(* ===== verification/_CoqProject ===== *)
-Q . S2P
Prelude.v
FreeBlockQueue.v
Request.v
BlockHash.v
BlockPool.v
KVCacheSpec.v
KVCachePlanning.v
SingleTypeManager.v
KVCacheCoordinator.v
KVCacheManager.v
SlotContract.v
HeapQueue.v
RequestQueue.v
EncoderCache.v
SchedulerData.v
Scheduler.v
SchedulerEncoder.v
SchedulerInvariant.v
SchedulerRunning.v
SchedulerWaiting.v
SchedulerStep.v
SchedulerLifecycle.v
SchedulerUpdate.v
SchedulerSystem.v
Samples.v
QueueTheorems.v
CacheTheorems.v
SchedulerSamples.v
NgramProposer.v
BlockTable.v
BatchUpdate.v
InputBatch.v
InputBatchFacts.v
InputBatchMoves.v
BatchReplay.v
BatchHistory.v
Arrays.v
AttentionMetadata.v
LocalAttention.v
RejectionSampler.v
ModelRunner.v
PrepareInputs.v
PrepareFacts.v
StepInputs.v
BatchRows.v
BatchReorder.v
UpdateStates.v
WorkerStep.v
ExecuteModel.v
ExecuteFacts.v
FinishStep.v
GrammarMask.v
MMEmbeddings.v
ExecuteStep.v
WorkerRun.v
WorkerSamples.v
WorkerTheorems.v
PartTheorems.v
StructuredOutput.v
GrammarManager.v
GrammarFacts.v
GrammarTheorems.v
Middleware.v
MiddlewareTheorems.v
Detokenizer.v
DetokenizerFacts.v
IncrementalDecoding.v
DecodingFacts.v
RequestOutputs.v
OutputProcessor.v
OutputFacts.v
OutputTheorems.v
SchedulerTheorems.v
PlanningFacts.v
PlanningTheorems.v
+--
Your task
The answer is the lines above between the line holding "QueueTheorems.v" and the line holding "ModelRunner.v", inclusive, each written out exactly, and no others.

Answer to this task
QueueTheorems.v
CacheTheorems.v
SchedulerSamples.v
NgramProposer.v
BlockTable.v
BatchUpdate.v
InputBatch.v
InputBatchFacts.v
InputBatchMoves.v
BatchReplay.v
BatchHistory.v
Arrays.v
AttentionMetadata.v
LocalAttention.v
RejectionSampler.v
ModelRunner.v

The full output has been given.